Dealing with the truth

It’s something the British aren’t good at. Brexit showed that. As the FOREX markets constantly show, sterling isn’t a strong currency. The UK is not an economic powerhouse. We don’t have an export market, or certainly not one in credit. We don’t talk about what used to be called the balance of trade, because we don’t have a balance of trade. We’re nearly $9 billion overdrawn on that, unlike say, Germany, which manages to export $300 billion more than it imports. This does not make us a strong trading partner able to dictate terms, any more than going into Tesco the day your unemployment benefit is paid gives you leverage over the prices on the things on the shelves there, or how long the store is going to stay open. When people state these facts they’re accused, as they have been for the past 30 years, of talking down the economy, while the reason people actually do talk like this is that there really isn’t much of one to talk about.

We’ve done it since the war. And we made up some really good lies about that. Much the same as Cameron’s ‘we’re all in it together,’ ‘they were all in it together’ is still pretty much what many people believe. Because it gives Brits something to believe in, a fantasy to replace the dreary slide into nonentity that real-life Britain plc actually holds as its core values.

“We were living in a society where despotism, hate, and lies had become the normal state of affairs.” Inge Scholl

Alone in Berlin is probably the best film I have seen. It followed Hans Falada’s book hugely accurately to tell a true story.

Berlin 1940. The city is paralyzed by fear. Otto and Anna Quangel are a working class couple living in a shabby apartment block trying, like everyone else, to stay out of trouble under Nazi rule. But when their only child is killed fighting at the front, their loss drives them to an extraordinary act of resistance. They start to drop anonymous postcards all over the city attacking Hitler and his regime. If caught, it means certain execution.

Soon their campaign comes to the attention of the Gestapo inspector Escherich and a murderous game of cat-and-mouse begins. But the game serves only to strengthen Otto and Anna’s sense of purpose and a renewed love for each other. Slowly their drab lives and marriage are transformed as they unite in their quiet but profound rebellion… as the makers Xfilme put it. Oh, grow up.

Very ordinary people did an extraordinary thing, knowing perfectly well that they would almost certainly be killed for it. As of course, they were. An oddity of the People’s Court was never explained by Falada or the film; why the couple were only executed months after their sentence, whereas the much better-connected Sophie School, who did much the same thing in Hamburg, was bundled out of the court with the usual speed and efficiency as soon as the sentence was read out. Presumably to save time the People’s Court in Nazi Germany pretty much only had once sentence to read anyway.

And it was a true story. It took the Gestapo over two and a half years to track down this unfunded, apolitical factory foreman. Of course they were going to execute him, just the same way the British were of course going to execute Lord Haw-Haw, the Nazi propagandist, for ‘treason,’ irrespective of the fact he wasn’t actually British, making the issue of how he could be acting against ‘his’ king when he had no allegiance to him anyway more than moot. We went in for state-sanctioned murder just as devotedly as anyone else. But you won’t find that in history books.

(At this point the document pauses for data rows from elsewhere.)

(** The defaults [def __init__] reads from [CONF] after line 21. *)
Definition conf_defaults (c : ConfigOpts) : ModuleDefaults :=
  mk_defaults (VStr (default "8080" (conf_values c !! "cAdvisor_port")))
              (VStr (default "v1.3" (conf_values c !! "cAdvisor_version"))).

(** The module body once its imports succeeded. *)
Lemma exec_module_eq it name it1 :
  exec_imports it module_imports = (it1, Ok tt) ->
  exec_module it name =
    match register_opts (cfg_conf it) OPTS with
    | Ok c => (set_conf (get_logger it1 name).1 c,
               Ok (mk_globals (get_logger it1 name).2 OPTS (conf_defaults (cfg_conf it))))
    | Err e => (set_conf (get_logger it1 name).1 (register_opts_st (cfg_conf it) OPTS).1, Err e)
    end.
Proof.
  intros E. unfold exec_module. rewrite E.
  destruct (get_logger_fields it1 name) as (_ & _ & Hc & _).
  destruct (get_logger it1 name) as [it2 lg]; cbn [fst snd] in Hc |- *. rewrite Hc, (exec_imports_conf _ _ E).
  destruct (register_opts_st (cfg_conf it) OPTS) as [c [[]|e]] eqn:ER.
  - apply register_opts_st_Ok in ER as ER'. rewrite ER'. by destruct (OPTS_conf_get _ _ ER') as [-> ->].
  - assert (register_opts (cfg_conf it) OPTS = Err e) as -> by (apply register_opts_st_Err; by rewrite ER).
    done.
Qed.

(** The body runs to its end exactly when its dependencies can be
    imported and [CONF] accepts [OPTS]. *)
Lemma exec_module_ok it name :
  (exists g, (exec_module it name).2 = Ok g) <->
  Forall (available it) module_deps /\ Forall (opt_compatible (cfg_conf it)) OPTS.
Proof.
  rewrite <-(register_opts_ok _ _ OPTS_NoDup).
  pose proof (exec_imports_ok it module_imports) as Hok. fold module_deps in Hok.
  destruct (exec_imports it module_imports) as [it1 [[]|e]] eqn:E.
  - rewrite (exec_module_eq _ _ _ E). destruct (register_opts (cfg_conf it) OPTS) eqn:ER; cbn in *; naive_solver.
  - unfold exec_module. rewrite E. cbn in *. naive_solver.
Qed.

Lemma exec_module_Ok_inv it name it' g :
  exec_module it name = (it', Ok g) ->
  Forall (fun x => is_Some (it_modules it' !! x)) module_deps /\
  register_opts (cfg_conf it) OPTS = Ok (it_conf it') /\
  g = mk_globals (g_LOG g) OPTS (conf_defaults (cfg_conf it)) /\
  it_loggers it' !! logger_name name = Some (g_LOG g).
Proof.
  pose proof (exec_imports_loaded it module_imports) as Hl.
  destruct (exec_imports it module_imports) as [it1 [[]|e]] eqn:E; [|unfold exec_module; by rewrite E].
  rewrite (exec_module_eq _ _ _ E). destruct (register_opts (cfg_conf it) OPTS) as [c|e] eqn:ER; [|done].
  intros [= <- <-]. destruct (get_logger_fields it1 name) as (_ & Hm & _ & Hlg). cbn.
  rewrite Hm. split; [by apply Hl|done].
Qed.

(** Importing the module in a process where [oslo_config.cfg] is not yet
    imported: the module enters [sys.modules], [CONF] holds [OPTS] and
    no value, and [__init__]'s defaults are [8080] and [v1.3]. *)
Lemma import_fresh it name it' g :
  it_modules it !! "oslo_config.cfg" = None -> it_modules it !! name = None ->
  import_client it name = (it', Ok g) ->
  it_modules it' !! name = Some (MClient g) /\ register_opts conf_empty OPTS = Ok (it_conf it') /\
  g_defaults g = mk_defaults (VStr "8080") (VStr "v1.3").
Proof.
  intros Hcfg Hn Himp. unfold import_client in Himp. rewrite Hn in Himp.
  destruct (exec_module it name) as [it0 [g0|e]] eqn:E; [|done]. injection Himp as <- <-.
  destruct (exec_module_Ok_inv _ _ _ _ E) as (_ & Hreg & Hg & _).
  assert (Hc : cfg_conf it = conf_empty).
  { unfold cfg_conf. rewrite decide_False by (rewrite Hcfg; by intros [? ?]). done. }
  rewrite Hc in Hreg, Hg. cbn. split_and!; [by rewrite lookup_insert_eq|done|by rewrite Hg].
Qed.

(** A facade with the defaults [8080] and [v1.3] requests
    [u:8080/v1.3/machine] and [u:8080/v1.3/stats/<cid>]. *)
Lemma init_default_urls `{JsonDecoder} (srv : server) h (u cid : string) h' self :
  wf_heap h -> CadvisorClient_init (mk_defaults (VStr "8080") (VStr "v1.3")) h (VStr u) None None = Ok (h', self) ->
  io_trace srv (call h' self machine get_machine_info) = [u ++ ":8080/v1.3/machine"] /\
  io_trace srv (call h' self container_stats (get_container_stats (VStr cid))) = [u ++ ":8080/v1.3/stats/" ++ cid].
Proof.
  intros Hwf Hinit.
  destruct (CadvisorClient_init_facade _ h _ _ _ h' self Hwf Hinit) as [Hwf' (ep & ms & ss & sts & Hep & Hself)].
  cbv [default from_option id] in Hep. cbn [default_port default_version] in Hep.
  rewrite format_endpoint_str in Hep. injection Hep as <-.
  rewrite (call_path h' self _ ms ss sts get_machine_info "/machine" Hwf' Hself) by reflexivity.
  rewrite (call_path h' self _ ms ss sts (get_container_stats (VStr cid)) ("/stats/" ++ cid) Hwf' Hself)
    by (apply build_path_str; discriminate).
  rewrite !http_request_trace. by rewrite !str_app_assoc.
Qed.

(** ** Properties *)

(** C29: Importing the module (not yet in [sys.modules]) succeeds exactly
    when the seven modules of lines 1-6 can be imported and
    [oslo_config]'s [CONF] (a fresh one if [oslo_config.cfg] is not yet
    imported) accepts [OPTS]: each option's name is free or bound to an
    equal option. Otherwise the import raises, and nothing else can make
    it fail. *)
Theorem import_client_ok it name :
  it_modules it !! name = None ->
  (exists g, (import_client it name).2 = Ok g) <->
  Forall (available it) ["abc"; "requests"; "six"; "oslo_config"; "oslo_config.cfg"; "oslo_log"; "oslo_log.log"] /\
  Forall (opt_compatible (cfg_conf it)) OPTS.
Proof.
  intros Hn. rewrite <-module_deps_eq, <-(exec_module_ok it name). unfold import_client. rewrite Hn.
  destruct (exec_module it name) as [it' [g|e]]; cbn; split; intros [g0 Hg]; eauto.
Qed.

(** A process where the dependencies are installed and nothing is
    imported yet. *)
Definition example_interp : Interp :=
  mk_interp (list_to_map [("abc", "/usr/lib/python3/abc.py"); ("requests", "/usr/lib/python3/requests/__init__.py");
                          ("six", "/usr/lib/python3/six.py"); ("oslo_config", "/usr/lib/python3/oslo_config/__init__.py");
                          ("oslo_config.cfg", "/usr/lib/python3/oslo_config/cfg.py");
                          ("oslo_log", "/usr/lib/python3/oslo_log/__init__.py");
                          ("oslo_log.log", "/usr/lib/python3/oslo_log/log.py")])
            ∅ conf_empty ∅.

Lemma import_client_ok_witness :
  it_modules example_interp !! "cadvisor_client" = None /\
  exists g, (import_client example_interp "cadvisor_client").2 = Ok g.
Proof.
  split; [reflexivity|]. apply (import_client_ok example_interp "cadvisor_client"); [reflexivity|]. split.
  - repeat (apply List.Forall_cons; [right; vm_compute; eexists; reflexivity|]). apply List.Forall_nil.
  - repeat (apply List.Forall_cons; [left; reflexivity|]). apply List.Forall_nil.
Defined.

Nor, in British schools, unlike German ones, will you find a single mention of Sophie Scholl. Or her brother Hans, or Christoph Probst, or anyone else in the White Rose. Or the Eidelweiss Pirates. Or any other resistance to Nazism that annoyed the Gestapo and belied the British and American fiction that ‘they’ were all Bad and ‘we’ were all good that we’ve been fed and obediently swallowed for the past 70 years. And still do.

There’s a problem when you take-on an enormous goverment agency and a whole state that thoughtlessly, the ‘they were all in it together’ believers never consider, that the film and the book dealt with well: when you see the police, th army, the courts, the whole system of justice failing, what do you do? When you see the police take someone away and kill them, what are you going to do? Call the police? Or look the other way and hope they don’t take you? Or believe a simplistic lie, the way it all started?

And by the way: Nightmare in Berlin is the exact same book with a different title for the US market. Don’t get fooled again.